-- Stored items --
************
(* ===== verification/Pipe.v ===== *)
(** * Pipes (kernel/pipe.c)

    A [struct pipe *] is the address of the page that holds it, and the pipes
    are the finite map [k_pipes] from these addresses; [nread] and [nwrite]
    count modulo 2^32. [pipealloc], which needs the file table, is in
    [File]. *)

From S2P Require Import Prelude Riscv KState Spinlock KString Kalloc Vm Sched.
Open Scope Z_scope.

Definition PIPESIZE : Z := 512.

Definition get_pipe (pi : Z) : KM pipe := m ← gets k_pipes; deref (m !! pi).
Definition upd_pipe (pi : Z) (f : pipe → pipe) : KM unit :=
  modify (λ s, set_k_pipes (alter f pi (k_pipes s)) s).

Section pipe.
Context `{Image}.

Definition pipeclose (pi writable : Z) : KM unit :=
  kacquire (LPipe pi) ;;
  (if negb (writable =? 0) then
     upd_pipe pi (set_pi_writeopen 0) ;;
     wakeup (CPipeR pi)
   else
     upd_pipe pi (set_pi_readopen 0) ;;
     wakeup (CPipeW pi)) ;;
  k ← get_pipe pi;
  if (pi_readopen k =? 0) && (pi_writeopen k =? 0) then
    krelease (LPipe pi) ;;
    modify (λ s, set_k_pipes (delete pi (k_pipes s)) s) ;;
    kfree pi
  else krelease (LPipe pi).

(** One iteration of the loop of [pipewrite], [pr] being [myproc()]. *)
Definition pipewrite_body (pi addr n : Z) (pr : nat) (i : Z) : KM (Z + option Z) :=
  if negb (i <? n) then mret (inr (Some i)) else
  k ← get_pipe pi;
  q ← get_proc pr;
  if (pi_readopen k =? 0) || negb (p_killed q =? 0) then
    krelease (LPipe pi) ;; mret (inr None)
  else if pi_nwrite k =? u32 (pi_nread k + PIPESIZE) then
    wakeup (CPipeR pi) ;;
    sleep (CPipeW pi) (LPipe pi) ;;
    mret (inl i)
  else
    r ← copyin (p_pagetable q) (u64 (addr + i)) 1;
    if r.1 =? -1 then mret (inr (Some i)) else
    upd_pipe pi (λ k, set_pi_nwrite (u32 (pi_nwrite k + 1))
      (set_pi_data (zset (pi_data k) (pi_nwrite k mod PIPESIZE) (zget r.2 0)) k)) ;;
    mret (inl (i + 1)).
(** Every iteration stores a byte or sleeps; [k_fuel] bounds the sleeps. *)
Definition pipewrite (pi addr n : Z) : KM Z :=
  pr ← curproc;
  kacquire (LPipe pi) ;;
  fuel ← gets k_fuel;
  r ← loopM (fuel + S (Z.to_nat n)) (pipewrite_body pi addr n pr) 0;
  match r with
  | None => mret (-1)
  | Some i =>
      wakeup (CPipeR pi) ;;
      krelease (LPipe pi) ;;
      mret i
  end.

(** The first loop of [piperead]; [true] if the process was killed. *)
Definition piperead_wait (pi : Z) (pr : nat) : KM bool :=
  fuel ← gets k_fuel;
  loopM fuel (λ _ : unit,
    k ← get_pipe pi;
    if negb ((pi_nread k =? pi_nwrite k) && negb (pi_writeopen k =? 0)) then mret (inr false) else
    q ← get_proc pr;
    if negb (p_killed q =? 0) then krelease (LPipe pi) ;; mret (inr true) else
    sleep (CPipeR pi) (LPipe pi) ;;
    mret (inl tt)) tt.
(** One iteration of the second loop. *)
Definition piperead_body (pi addr n : Z) (pr : nat) (i : Z) : KM (Z + Z) :=
  if negb (i <? n) then mret (inr i) else
  k ← get_pipe pi;
  if pi_nread k =? pi_nwrite k then mret (inr i) else
  let ch := zget (pi_data k) (pi_nread k mod PIPESIZE) in
  upd_pipe pi (λ k, set_pi_nread (u32 (pi_nread k + 1)) k) ;;
  q ← get_proc pr;
  r ← copyout (p_pagetable q) (u64 (addr + i)) [ch] 1;
  if r =? -1 then mret (inr i) else mret (inl (i + 1)).
Definition piperead (pi addr n : Z) : KM Z :=
  pr ← curproc;
  kacquire (LPipe pi) ;;
  killed ← piperead_wait pi pr;
  if killed : bool then mret (-1) else
  i ← loopM (S (Z.to_nat n)) (piperead_body pi addr n pr) 0;
  wakeup (CPipeW pi) ;;
  krelease (LPipe pi) ;;
  mret i.
End pipe.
************
-- Your instructions --
Each line of the data above is to be duplicated exactly.

-- Solution to the problem --
(* ===== verification/Pipe.v ===== *)
(** * Pipes (kernel/pipe.c)

    A [struct pipe *] is the address of the page that holds it, and the pipes
    are the finite map [k_pipes] from these addresses; [nread] and [nwrite]
    count modulo 2^32. [pipealloc], which needs the file table, is in
    [File]. *)

From S2P Require Import Prelude Riscv KState Spinlock KString Kalloc Vm Sched.
Open Scope Z_scope.

Definition PIPESIZE : Z := 512.

Definition get_pipe (pi : Z) : KM pipe := m ← gets k_pipes; deref (m !! pi).
Definition upd_pipe (pi : Z) (f : pipe → pipe) : KM unit :=
  modify (λ s, set_k_pipes (alter f pi (k_pipes s)) s).

Section pipe.
Context `{Image}.

Definition pipeclose (pi writable : Z) : KM unit :=
  kacquire (LPipe pi) ;;
  (if negb (writable =? 0) then
     upd_pipe pi (set_pi_writeopen 0) ;;
     wakeup (CPipeR pi)
   else
     upd_pipe pi (set_pi_readopen 0) ;;
     wakeup (CPipeW pi)) ;;
  k ← get_pipe pi;
  if (pi_readopen k =? 0) && (pi_writeopen k =? 0) then
    krelease (LPipe pi) ;;
    modify (λ s, set_k_pipes (delete pi (k_pipes s)) s) ;;
    kfree pi
  else krelease (LPipe pi).

(** One iteration of the loop of [pipewrite], [pr] being [myproc()]. *)
Definition pipewrite_body (pi addr n : Z) (pr : nat) (i : Z) : KM (Z + option Z) :=
  if negb (i <? n) then mret (inr (Some i)) else
  k ← get_pipe pi;
  q ← get_proc pr;
  if (pi_readopen k =? 0) || negb (p_killed q =? 0) then
    krelease (LPipe pi) ;; mret (inr None)
  else if pi_nwrite k =? u32 (pi_nread k + PIPESIZE) then
    wakeup (CPipeR pi) ;;
    sleep (CPipeW pi) (LPipe pi) ;;
    mret (inl i)
  else
    r ← copyin (p_pagetable q) (u64 (addr + i)) 1;
    if r.1 =? -1 then mret (inr (Some i)) else
    upd_pipe pi (λ k, set_pi_nwrite (u32 (pi_nwrite k + 1))
      (set_pi_data (zset (pi_data k) (pi_nwrite k mod PIPESIZE) (zget r.2 0)) k)) ;;
    mret (inl (i + 1)).
(** Every iteration stores a byte or sleeps; [k_fuel] bounds the sleeps. *)
Definition pipewrite (pi addr n : Z) : KM Z :=
  pr ← curproc;
  kacquire (LPipe pi) ;;
  fuel ← gets k_fuel;
  r ← loopM (fuel + S (Z.to_nat n)) (pipewrite_body pi addr n pr) 0;
  match r with
  | None => mret (-1)
  | Some i =>
      wakeup (CPipeR pi) ;;
      krelease (LPipe pi) ;;
      mret i
  end.

(** The first loop of [piperead]; [true] if the process was killed. *)
Definition piperead_wait (pi : Z) (pr : nat) : KM bool :=
  fuel ← gets k_fuel;
  loopM fuel (λ _ : unit,
    k ← get_pipe pi;
    if negb ((pi_nread k =? pi_nwrite k) && negb (pi_writeopen k =? 0)) then mret (inr false) else
    q ← get_proc pr;
    if negb (p_killed q =? 0) then krelease (LPipe pi) ;; mret (inr true) else
    sleep (CPipeR pi) (LPipe pi) ;;
    mret (inl tt)) tt.
(** One iteration of the second loop. *)
Definition piperead_body (pi addr n : Z) (pr : nat) (i : Z) : KM (Z + Z) :=
  if negb (i <? n) then mret (inr i) else
  k ← get_pipe pi;
  if pi_nread k =? pi_nwrite k then mret (inr i) else
  let ch := zget (pi_data k) (pi_nread k mod PIPESIZE) in
  upd_pipe pi (λ k, set_pi_nread (u32 (pi_nread k + 1)) k) ;;
  q ← get_proc pr;
  r ← copyout (p_pagetable q) (u64 (addr + i)) [ch] 1;
  if r =? -1 then mret (inr i) else mret (inl (i + 1)).
Definition piperead (pi addr n : Z) : KM Z :=
  pr ← curproc;
  kacquire (LPipe pi) ;;
  killed ← piperead_wait pi pr;
  if killed : bool then mret (-1) else
  i ← loopM (S (Z.to_nat n)) (piperead_body pi addr n pr) 0;
  wakeup (CPipeW pi) ;;
  krelease (LPipe pi) ;;
  mret i.
End pipe.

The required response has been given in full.